More interesting — and alarming — was Trump’s description of how he would combat “radical Islamic extremism” at home. Essentially, he would seek to promote liberal values, such as autonomy for women and tolerance for gays and lesbians, by adopting the conservative tactics of the 1950s.

“In the Cold War, we had an ideological screening test,” Trump said. “The time is overdue to develop a new screening test for the threats we face today.” Instead of excluding immigrants with communist views, he suggested, a Trump administration would bar immigrants “who have hostile attitudes toward our country or its principles — or who believe that Sharia law should supplant American law.” (How he would test for such attitudes — and why those who harbored them wouldn’t conceal them — went unexplained.)

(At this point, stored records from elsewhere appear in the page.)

(** A change of [jobs], [archive] and the supply only. *)
Lemma keeps_jobs db jobs arch seq :
  (wf db -> wf_jobs jobs arch seq /\
     jobs_evolve (db_jobs db) (db_archive db) (db_uuid_seq db) jobs arch seq) ->
  keeps db (set_db_uuid_seq seq (set_db_archive arch (set_db_jobs jobs db))).
Proof.
  intros H Hwf. destruct (H Hwf) as [J' E']. pose proof (je_seq _ _ _ _ _ _ E') as Hseq.
  destruct Hwf as [J G E C [S1 S2] [D1 D2]].
  split; split; simpl; eauto using wf_gates_mono; try lia.
  - split; [done | by eapply Forall_lt_mono].
  - split; [done | by eapply Forall_lt_mono].
  - exists []. by rewrite app_nil_r.
  - intros g Hg. by exists g.
  - intros s Hs. by exists s.
Qed.

(** ** UPDATE jobs SET f WHERE p *)

(** The row-level obligation of an UPDATE. *)
Record row_update (f : Job -> Job) (j : Job) : Prop := mkRowUpdate {
  ru_cols : j_cols (f j) = j_cols j;
  ru_ok : row_ok j -> row_ok (f j);
  ru_path : path (j_state j) (j_state (f j));
  ru_token : j_lease_token (f j) = None \/ j_lease_token (f j) = j_lease_token j;
  ru_stranded : stranded j -> stranded (f j)
}.

Lemma tokens_update p f jobs :
  (forall j, In j jobs -> p j = true -> row_update f j) ->
  omap j_lease_token (update_where p f jobs) `sublist_of` omap j_lease_token jobs.
Proof.
  induction jobs as [|j jobs IH]; intros H; [constructor|].
  change (update_where p f (j :: jobs)) with ((if p j then f j else j) :: update_where p f jobs).
  rewrite !omap_cons. assert (IH' := IH (fun x Hx => H x (or_intror Hx))).
  destruct (p j) eqn:E.
  - destruct (H j (or_introl eq_refl) E) as [_ _ _ [->| ->] _];
      destruct (j_lease_token j); try constructor; done.
  - destruct (j_lease_token j); try constructor; done.
Qed.

Lemma wf_jobs_update p f jobs arch seq :
  (forall j, In j jobs -> p j = true -> row_update f j) ->
  wf_jobs jobs arch seq ->
  wf_jobs (update_where p f jobs) arch seq
  /\ jobs_evolve jobs arch seq (update_where p f jobs) arch seq.
Proof.
  intros H [Hr Ha Hi Hil Ht Htl Hd].
  assert (map job_id (update_where p f jobs) = map job_id jobs) as Eid.
  { unfold update_where. rewrite map_map. apply map_ext_in. intros j Hj.
    destruct (p j) eqn:E; [|done]. unfold job_id. by rewrite (ru_cols _ _ (H j Hj E)). }
  pose proof (tokens_update p f jobs H) as Hsub. split; [split|split].
  - apply Forall_update_where; [done|]. intros j Hj Hok E. by apply (ru_ok _ _ (H j Hj E)).
  - done.
  - by rewrite Eid.
  - by rewrite Eid.
  - rewrite <- NoDup_ListNoDup in *. by eapply sublist_NoDup.
  - rewrite Forall_forall in Htl |- *. intros t Hin. apply Htl.
    rewrite <- list_elem_of_In in *. by eapply elem_of_sublist.
  - rewrite omap_update_where; [done|]. intros j Hj E. by rewrite (ru_cols _ _ (H j Hj E)).
  - lia.
  - exists []. by rewrite app_nil_r.
  - intros j Hj. left. exists (if p j then f j else j). split; [by apply in_map with (f := fun r => if p r then f r else r)|].
    destruct (p j) eqn:E; [|by split_and!; [|constructor|]].
    destruct (H j Hj E). by split_and!.
  - intros j' (j & Hj & ->)%in_update_where. left. exists j. split; [done|].
    destruct (p j) eqn:E; [|done]. by rewrite (ru_cols _ _ (H j Hj E)).
Qed.

Lemma keeps_update p f db :
  (forall j, In j (db_jobs db) -> row_ok j -> p j = true -> row_update f j) ->
  keeps db (update_jobs p f db).
Proof.
  intros H.
  assert (update_jobs p f db = set_db_uuid_seq (db_uuid_seq db)
            (set_db_archive (db_archive db) (set_db_jobs (update_where p f (db_jobs db)) db))) as ->
    by reflexivity.
  apply keeps_jobs. intros [J _ _ _ _ _]. apply wf_jobs_update; [|done].
  intros j Hj. apply H; [done|]. pose proof (wf_rows _ _ _ J) as Hr. rewrite Forall_forall in Hr. auto.
Qed.

(** ** The move to the archive *)

(** The row-level obligation of a move. *)
Record row_move (f : Job -> Job) (final : JobState) (j : Job) : Prop := mkRowMove {
  rm_cols : j_cols (f j) = j_cols j;
  rm_state : j_state (f j) = j_state j;
  rm_deps : j_remaining_deps (f j) = j_remaining_deps j;
  rm_edge : edge (j_state j) final;
  rm_terminal : is_terminal final = true
}.

Definition archive_rows (p : Job -> bool) (f : Job -> Job) (final : JobState) (db : DB) :=
  map (fun m => mkArchived (f m) (db_now db) final) (sel p (db_jobs db)).

Lemma omap_delete_sublist {B} (t : Job -> option B) p jobs :
  omap t (delete_where p jobs) `sublist_of` omap t jobs.
Proof.
  unfold delete_where. induction jobs as [|j jobs IH]; [constructor|]. simpl List.filter.
  destruct (p j); simpl negb; cbv iota; rewrite ?omap_cons; destruct (t j); try constructor; done.
Qed.

Lemma ids_move p f final db :
  (forall j, In j (db_jobs db) -> p j = true -> row_move f final j) ->
  map job_id (delete_where p (db_jobs db)) ++
    map archived_id (db_archive db ++ archive_rows p f final db)
  ≡ₚ map job_id (db_jobs db) ++ map archived_id (db_archive db).
Proof.
  intros H. unfold archive_rows.
  assert (map archived_id (map (fun m => mkArchived (f m) (db_now db) final) (sel p (db_jobs db)))
          = map job_id (sel p (db_jobs db))) as E.
  { rewrite map_map. apply map_ext_in. intros j [Hj Hp]%in_sel. unfold archived_id, job_id. simpl.
    by rewrite (rm_cols _ _ _ (H j Hj Hp)). }
  rewrite map_app, E, (Permutation_app_comm (map archived_id (db_archive db))), app_assoc.
  apply Permutation_app; [|done]. rewrite <- map_app. apply Permutation_map, sel_delete_perm.
Qed.

Lemma wf_jobs_move p f final db :
  (forall j, In j (db_jobs db) -> p j = true -> row_move f final j) ->
  wf_jobs (db_jobs db) (db_archive db) (db_uuid_seq db) ->
  wf_jobs (delete_where p (db_jobs db)) (db_archive db ++ archive_rows p f final db) (db_uuid_seq db)
  /\ jobs_evolve (db_jobs db) (db_archive db) (db_uuid_seq db)
       (delete_where p (db_jobs db)) (db_archive db ++ archive_rows p f final db) (db_uuid_seq db).
Proof.
  intros H [Hr Ha Hi Hil Ht Htl Hd]. pose proof (ids_move p f final db H) as Hids.
  split; [split|split].
  - by apply Forall_delete_where.
  - apply Forall_app. split; [done|]. unfold archive_rows. rewrite Forall_forall.
    intros a (j & <- & [Hj Hp]%in_sel)%in_map_iff. destruct (H j Hj Hp) as [_ Hs _ He Ht'].
    unfold archived_ok. simpl. by rewrite Hs.
  - rewrite <- NoDup_ListNoDup in *. by rewrite Hids.
  - by rewrite Hids.
  - rewrite <- NoDup_ListNoDup in *. by eapply sublist_NoDup; [|apply omap_delete_sublist].
  - rewrite Forall_forall in Htl |- *. intros t Hin. apply Htl.
    rewrite <- list_elem_of_In in *. by eapply elem_of_sublist; [|apply omap_delete_sublist].
  - rewrite <- NoDup_ListNoDup in *. by eapply sublist_NoDup; [|apply omap_delete_sublist].
  - lia.
  - eauto.
  - intros j Hj. destruct (p j) eqn:E.
    + right. destruct (H j Hj E) as [Hc Hs Hr' He _]. exists (mkArchived (f j) (db_now db) final). split_and!.
      * apply in_or_app. right. apply in_map_iff. exists j. split; [done|]. by apply in_sel.
      * done.
      * by apply rtc_once.
      * unfold stranded. simpl. by rewrite Hs, Hr'.
    + left. exists j. split_and!; [by apply in_delete_where | done | constructor | done].
  - intros j' [Hj' _]%in_delete_where. left. by exists j'.
Qed.

Lemma keeps_move p f final db :
  (forall j, In j (db_jobs db) -> row_ok j -> p j = true -> row_move f final j) ->
  keeps db (fst (move_to_archive p f final db)).
Proof.
  intros H.
  assert (fst (move_to_archive p f final db) = set_db_uuid_seq (db_uuid_seq db)
            (set_db_archive (db_archive db ++ archive_rows p f final db)
               (set_db_jobs (delete_where p (db_jobs db)) db))) as -> by reflexivity.
  apply keeps_jobs. intros [J _ _ _ _ _]. apply wf_jobs_move; [|done].
  intros j Hj. apply H; [done|]. pose proof (wf_rows _ _ _ J) as Hr. rewrite Forall_forall in Hr. auto.
Qed.

(** ** INSERT INTO jobs *)

(** A fresh row starts submitted or queued. *)
Definition initial_state (s : SubmitSpec) : Prop := s_state s = SUBMITTED \/ s_state s = QUEUED.

Lemma inserted_row_ok db id s rf : initial_state s -> row_ok (inserted_job db id s rf).
Proof.
  intros Hs. assert (~ is_Some (@None N)) as Hn by (intros [? ?]; done).
  assert (~ is_Some (@None string)) as Hn' by (intros [? ?]; done).
  destruct Hs as [E|E]; split; simpl; rewrite E; (split || idtac); try done; by intros [? ?].
Qed.

Lemma omap_snoc {A B} (t : A -> option B) l x :
  omap t (l ++ [x]) = omap t l ++ match t x with Some b => [b] | None => [] end.
Proof.
  induction l as [|y l IH]; [rewrite app_nil_l, omap_cons; by destruct (t x)|].
  rewrite <- app_comm_cons, !omap_cons, IH. by destruct (t y).
Qed.

Lemma NoDup_snoc {A} (l : list A) x : List.NoDup l -> ~ In x l -> List.NoDup (l ++ [x]).
Proof.
  intros Hl Hx. rewrite <- NoDup_ListNoDup in *. rewrite <- list_elem_of_In in Hx.
  rewrite <- Permutation_cons_append. by constructor.
Qed.

Definition no_conflict (s : SubmitSpec) (jobs : list Job) : Prop :=
  forall j, In j jobs -> dedup_conflict s j = false.

Lemma no_conflict_dedup s jobs db id rf :
  no_conflict s jobs ->
  List.NoDup (omap (fun j : Job => dedup_of j) jobs) ->
  List.NoDup (omap (fun j : Job => dedup_of j) (jobs ++ [inserted_job db id s rf])).
Proof.
  intros Hc Hnd. rewrite omap_snoc. unfold dedup_of at 2. simpl.
  destruct (s_dedup_key s) as [k|] eqn:E; [|by rewrite app_nil_r].
  apply NoDup_snoc; [done|]. intros (j & Hj & Hd)%in_omap. specialize (Hc j Hj).
  unfold dedup_conflict in Hc. unfold dedup_of in Hd. rewrite E in Hc.
  destruct (c_dedup_key j) as [k'|]; [|done]. injection Hd as Ht Hk. simpl in Hc.
  rewrite Ht, Hk, !String.eqb_refl in Hc. done.
Qed.

Lemma keeps_insert s rf db :
  initial_state s -> no_conflict s (db_jobs db) -> keeps db (fst (insert_job s rf db)).
Proof.
  intros Hs Hc.
  assert (fst (insert_job s rf db) = set_db_uuid_seq (N.succ (db_uuid_seq db))
            (set_db_archive (db_archive db)
               (set_db_jobs (db_jobs db ++ [inserted_job db (db_uuid_seq db) s rf]) db))) as ->
    by reflexivity.
  apply keeps_jobs. intros [[Hr Ha Hi Hil Ht Htl Hd] _ _ _ _ _].
  set (j := inserted_job db (db_uuid_seq db) s rf).
  assert (map job_id (db_jobs db ++ [j]) ++ map archived_id (db_archive db)
          ≡ₚ (map job_id (db_jobs db) ++ map archived_id (db_archive db)) ++ [db_uuid_seq db]) as Hids.
  { rewrite map_app, <- !app_assoc. apply Permutation_app; [done|]. apply Permutation_app_comm. }
  split; [split|split].
  - apply Forall_app. split; [done|]. constructor; [by apply inserted_row_ok | constructor].
  - done.
  - rewrite <- NoDup_ListNoDup in *. rewrite Hids, NoDup_ListNoDup.
    apply NoDup_snoc; [by rewrite <- NoDup_ListNoDup|]. intros Hin. rewrite Forall_forall in Hil.
    specialize (Hil _ Hin). simpl in Hil. lia.
  - rewrite Hids. apply Forall_app. split; [eapply Forall_lt_mono; [|done]; lia | repeat constructor; lia].
  - rewrite omap_snoc. simpl. by rewrite app_nil_r.
  - rewrite omap_snoc. simpl. rewrite app_nil_r. eapply Forall_lt_mono; [|done]; lia.
  - by apply no_conflict_dedup.
  - lia.
  - exists []. by rewrite app_nil_r.
  - intros j' Hj'. left. exists j'. split_and!; [apply in_or_app; by left | done | constructor | done].
  - intros j' [Hj'|[<-|[]]]%in_app_or; [left; by exists j' | right; simpl; lia].
Qed.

And where the House Un-American Activities Committee delved into the alleged disloyalty of Americans during the Cold War, Trump would establish a Commission on Radical Islam that would “expose the networks in our society that support radicalization.” Trump said that “reformist voices in the Muslim community” would be invited to take part — an invitation unlikely to be accepted.

The goal of these initiatives, Trump suggested, would be to promote assimilation of Muslims and spare the United States the sort of alienation that has produced violence in Europe. What he apparently doesn’t recognize is that Muslims are far better assimilated in America than they are in the European countries that have been victimized by Islamist terrorists.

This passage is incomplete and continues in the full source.